Misteriosamente, su voz parecía venir de algún lugar detrás de ellos, de forma que los dos hermanos se volvieron, pero sólo vieron dos estatuas de hierro cubiertas de musgo sobre los tres arcos de la iglesia: una mujer sobre un caballo empuñando una espada a la derecha y un hombre sujetando un cetro a la izquierda. —Le estaba esperando. La voz parecía salir de la estatua del hombre. —Es un truco barato —comentó Scatty desdeñosamente mientras se quitaba los restos de cera que llevaba en sus botas de combate con punta de acero—. No es más que ventriloquia.
Sophie esbozó una tímida sonrisa. —Pensé que la estatua hablaba —admitió un tanto avergonzada.
Josh soltó una carcajada e inmediatamente reconsideró lo que había dicho su hermana.
—Supongo que no me habría sorprendido si fuera cierto.
—El bueno de Dee le envía saludos. —La voz de Maquiavelo continuaba flotando en el aire.
—Entonces debo entender que sobrevivió en Ojai —respondió Nicolas en tono coloquial, sin alzar la voz.
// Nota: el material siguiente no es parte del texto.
(* ===== verification/Totp.v ===== *)
(** * One-time codes (src/openstack_platform/management/broker/local_security.py)

    RFC 6238 codes over HMAC-SHA-1, with the primitives of Python's standard
    library they use: [hashlib.sha1], [hmac.digest] and [base64.b32decode].
    Bytes are integers below 256; times are instants of [Clock]. *)

From S2P Require Import Prelude Regex Json Clock Validation Sha256.

(** ** Primitives *)

Definition rotl (n x : Z) : Z := rotr (32 - n) x.

Definition sha1_initial : list Z := [0x67452301; 0xEFCDAB89; 0x98BADCFE; 0x10325476; 0xC3D2E1F0].

(** The schedule, newest word first *)
Fixpoint sha1_extend (n : nat) (w : list Z) : list Z :=
  match n with
  | O => w
  | S n' =>
      let at_ i := nth i w 0 in
      sha1_extend n' (rotl 1 (Z.lxor (Z.lxor (at_ 2%nat) (at_ 7%nat)) (Z.lxor (at_ 13%nat) (at_ 15%nat))) :: w)
  end.

Definition sha1_mix (t : nat) (b c d : Z) : Z * Z :=
  if (t <? 20)%nat then (choose b c d, 0x5A827999)
  else if (t <? 40)%nat then (Z.lxor b (Z.lxor c d), 0x6ED9EBA1)
  else if (t <? 60)%nat then (majority b c d, 0x8F1BBCDC)
  else (Z.lxor b (Z.lxor c d), 0xCA62C1D6).

Definition sha1_round (state : list Z) (tw : nat * Z) : list Z :=
  match state with
  | [a; b; c; d; e] =>
      let (f, k) := sha1_mix tw.1 b c d in
      [add32 (add32 (rotl 5 a) f) (add32 e (add32 k tw.2)); a; rotl 30 b; c; d]
  | _ => state
  end.

Definition sha1_compress (state : list Z) (block : list Z) : list Z :=
  let schedule := rev (sha1_extend 64 (rev block)) in
  zip_with add32 state (fold_left sha1_round (zip (seq 0 80) schedule) state).

Definition word_bytes (words : list Z) : list Z := concat (map (fun w => be_bytes 4 w []) words).

Definition sha1 (bytes : list Z) : list Z :=
  let words := words_of (padded bytes) in
  word_bytes (fold_left sha1_compress (blocks (length words / 16) words) sha1_initial).

Definition sha256 (bytes : list Z) : list Z := word_bytes (sha256_words bytes).

(** [hmac.digest(key, message, hash)], with blocks of 64 bytes *)
Definition hmac (hash : list Z -> list Z) (key message : list Z) : list Z :=
  let key := if (64 <? length key)%nat then hash key else key in
  let block := key ++ repeat 0 (64 - length key) in
  hash (map (Z.lxor 0x5C) block ++ hash (map (Z.lxor 0x36) block ++ message)).

Definition bytes_of (s : string) : list Z := map code (list_ascii_of_string s).

Definition base32_digit (a : ascii) : option Z :=
  if upper a then Some (code a - 65) else if rng "2" "7" a then Some (code a - 24) else None.

Fixpoint base32_value (acc : Z) (l : list ascii) : option Z :=
  match l with
  | [] => Some acc
  | a :: l' => match base32_digit a with Some d => base32_value (acc * 32 + d) l' | None => None end
  end.

(** Groups of eight digits; the last may be shorter by the padding. *)
Fixpoint base32_groups (n : nat) (l : list ascii) (padding : nat) : option (list Z) :=
  match n, l with
  | O, _ | _, [] => Some []
  | S n', _ =>
      match base32_value 0 (take 8 l) with
      | None => None
      | Some v =>
          if (length l <? 8)%nat then
            Some (take ((43 - 5 * padding) / 8) (be_bytes 5 (v * 32 ^ Z.of_nat padding) []))
          else match base32_groups n' (drop 8 l) padding with
               | Some rest => Some (be_bytes 5 v [] ++ rest)
               | None => None
               end
      end
  end.

Fixpoint drop_padding (l : list ascii) : list ascii :=
  match l with a :: l' => if is_char "=" a then drop_padding l' else l | [] => [] end.

(** [base64.b32decode(secret, casefold=False)]; [binascii.Error] is a [ValueError]. *)
Definition b32decode (secret : string) : result (list Z) :=
  let l := list_ascii_of_string secret in
  let digits := rev (drop_padding (rev l)) in
  let padding := (length l - length digits)%nat in
  if negb (Nat.eqb (length l mod 8) 0) || negb (existsb (Nat.eqb padding) [0; 1; 3; 4; 6]%nat)
     || existsb (fun a => 127 <? code a) l then Raise ValueError
  else match base32_groups (length l) digits padding with
       | Some bytes => Ok bytes
       | None => Raise ValueError
       end.

(** ** Codes *)

Definition totp_code (secret : string) (counter : Z) : result string :=
  key ← b32decode secret;
  if negb ((0 <=? counter) && (counter <? 2 ^ 64)) then Raise ValueError
  else
    let digest := hmac sha1 key (be_bytes 8 counter []) in
    let offset := Z.to_nat (Z.land (List.last digest 0) 15) in
    let number := match words_of (take 4 (drop offset digest)) with w :: _ => w | [] => 0 end in
    Ok (digits 6 (Z.land number 0x7FFFFFFF mod 1000000)).

Definition _CODE : re := Times 6 (Cls digit).

(** One candidate counter of the loop in [verify_totp] *)
Definition try_counter (secret code : string) (last_counter : Z) (matched : option Z) (candidate : Z)
    : result (option Z) :=
  if 0 <=? candidate then
    expected ← totp_code secret candidate;
    Ok (if String.eqb expected code && (last_counter <? candidate) then Some candidate else matched)
  else Ok matched.

Definition verify_totp (secret : string) (supplied : json) (now last_counter : Z) : option Z :=
  match supplied with
  | JStr code =>
      if fullmatch _CODE code then
        let counter := now / (30 * second) in
        match m ← try_counter secret code last_counter None (counter - 1);
              m ← try_counter secret code last_counter m counter;
              try_counter secret code last_counter m (counter + 1) with
        | Ok matched => matched
        | Raise _ => None
        end
      else None
  | _ => None
  end.

(** The test vectors of FIPS 180-4, RFC 2202 and RFC 6238 (the last six digits). *)
Definition rfc_secret : string := "GEZDGNBVGY3TQOJQGEZDGNBVGY3TQOJQ".

Example sha1_abc : concat_all (map hex_byte (sha1 (bytes_of "abc"))) = "a9993e364706816aba3e25717850c26c9cd0d89d".
Proof. vm_compute. reflexivity. Qed.

Example hmac_jefe : concat_all (map hex_byte (hmac sha1 (bytes_of "Jefe") (bytes_of "what do ya want for nothing?")))
  = "effcdf6ae5eb2fa2d27416d5f184df9c259a7c79".
Proof. vm_compute. reflexivity. Qed.

Example totp_59 : totp_code rfc_secret 1 = Ok "287082"%string.
Proof. vm_compute. reflexivity. Qed.

Example totp_1111111109 : totp_code rfc_secret 37037036 = Ok "081804"%string.
Proof. vm_compute. reflexivity. Qed.

(** ** What a verified code shows *)

Lemma try_counter_ok secret code last m candidate m' : try_counter secret code last m candidate = Ok m' ->
  m' = m \/ m' = Some candidate /\ 0 <= candidate /\ last < candidate /\ totp_code secret candidate = Ok code.
Proof.
  unfold try_counter. destruct (Z.leb_spec 0 candidate); [|intros [= <-]; by left].
  intros (expected & He & [= <-])%rbind_ok. destruct (String.eqb_spec expected code) as [->|]; [|by left].
  destruct (Z.ltb_spec last candidate); [right|by left]. done.
Qed.

(** A code is accepted only for a counter after the last one, at most one step
    from the present, whose code it is. *)
Lemma verify_totp_ok secret supplied now last c : verify_totp secret supplied now last = Some c ->
  last < c /\ 0 <= c /\ Z.abs (c - now / (30 * second)) <= 1
  /\ exists code, supplied = JStr code /\ totp_code secret c = Ok code.
Proof.
  unfold verify_totp. destruct supplied as [| | |code| |]; try done. destruct (fullmatch _CODE code); [|done].
  intros H. set (k := now / (30 * second)) in *.
  match type of H with match ?r with _ => _ end = _ => destruct r as [m|] eqn:E; [subst m|done] end.
  apply rbind_ok in E as (m1 & E1 & E). apply rbind_ok in E as (m2 & E2 & E3).
  apply try_counter_ok in E1 as [->|(-> & H1)], E2 as [->|(-> & H2)], E3 as [E3|(E3 & H3)]; try done;
    injection E3 as ->; split_and!; try tauto; try lia; exists code; tauto.
Qed.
Manteniéndose erguido y con gran disimulo, Flamel se llevó las manos a la espalda y miró de reojo a Scatty. A continuación, empezó a tamborilear los dedos de la mano derecha e izquierda en ambas palmas.
Scatty alejó a los mellizos de Nicolas y los tres se escondieron bajo las sombras de los arcos. Con Sophie a un lado y Josh al otro, Scatty posó las manos sobre sus hombros. En ese instante, las auras de los mellizos resplandecieron de color plateado y dorado. La Guerrera se aproximó todavía más a los hermanos.
—Maquiavelo. El maestro de las mentiras —susurró Scatty al oído de los mellizos—. No debe oírnos.
—No puedo decir que sea un placer volver a verle, signore Maquiavelo. ¿O en esta época prefiere que le llame monsieur Maquiavelo? —dijo el Alquimista en voz baja, apoyándose en la barandilla y contemplando fijamente el pie de la escalinata blanca, donde Maquiavelo aún era una pequeña figura.
—Durante este siglo, soy francés —respondió Maquiavelo con una voz perfectamente audible—. Me encanta París. Es mi ciudad favorita de Europa, después de Florencia, por supuesto.
Mientras Nicolas hablaba con Maquiavelo, éste seguía con las manos detrás de la espalda que pasaban completamente desapercibidas a ojos del otro inmortal. Flamel movía los dedos continuamente, los tamborileaba y chasqueaba.
—¿Está elaborando un hechizo? —susurró Sophie al ver los movimientos de sus manos.
—No, está hablando conmigo —explicó Scatty.
—¿Cómo? —murmuró Josh—. ¿Magia? ¿Telepatía?
—Lenguaje de signos norteamericano.
Los mellizos se miraron el uno al otro desconcertados.
—¿Lenguaje de signos norteamericano? —inquirió |osh—. ¿Conoce el lenguaje de signos? ¿Cómo?
—Parece que has olvidado que Nicolas ha vivido muchos años —respondió Scathach con una sonrisa que dejaba entrever sus dientes vampíricos—. Además, ayudó a crear el lenguaje de signos francés en el siglo XVIII —añadió como si nada.
—¿Qué está diciendo? —preguntó Sophie impaciente. La joven no lograba encontrar el conocimiento necesario para traducir los gestos de Nicolas en la memoria y sabiduría que la Bruja le había transmitido.
Scathach frunció el ceño. Sus labios empezaron a moverse mientras pronunciaba una palabra.
—Sophie... brouillard... niebla —tradujo. Entonces sacudió la cabeza—. Sophie, te está pidiendo niebla. Esto no tiene sentido.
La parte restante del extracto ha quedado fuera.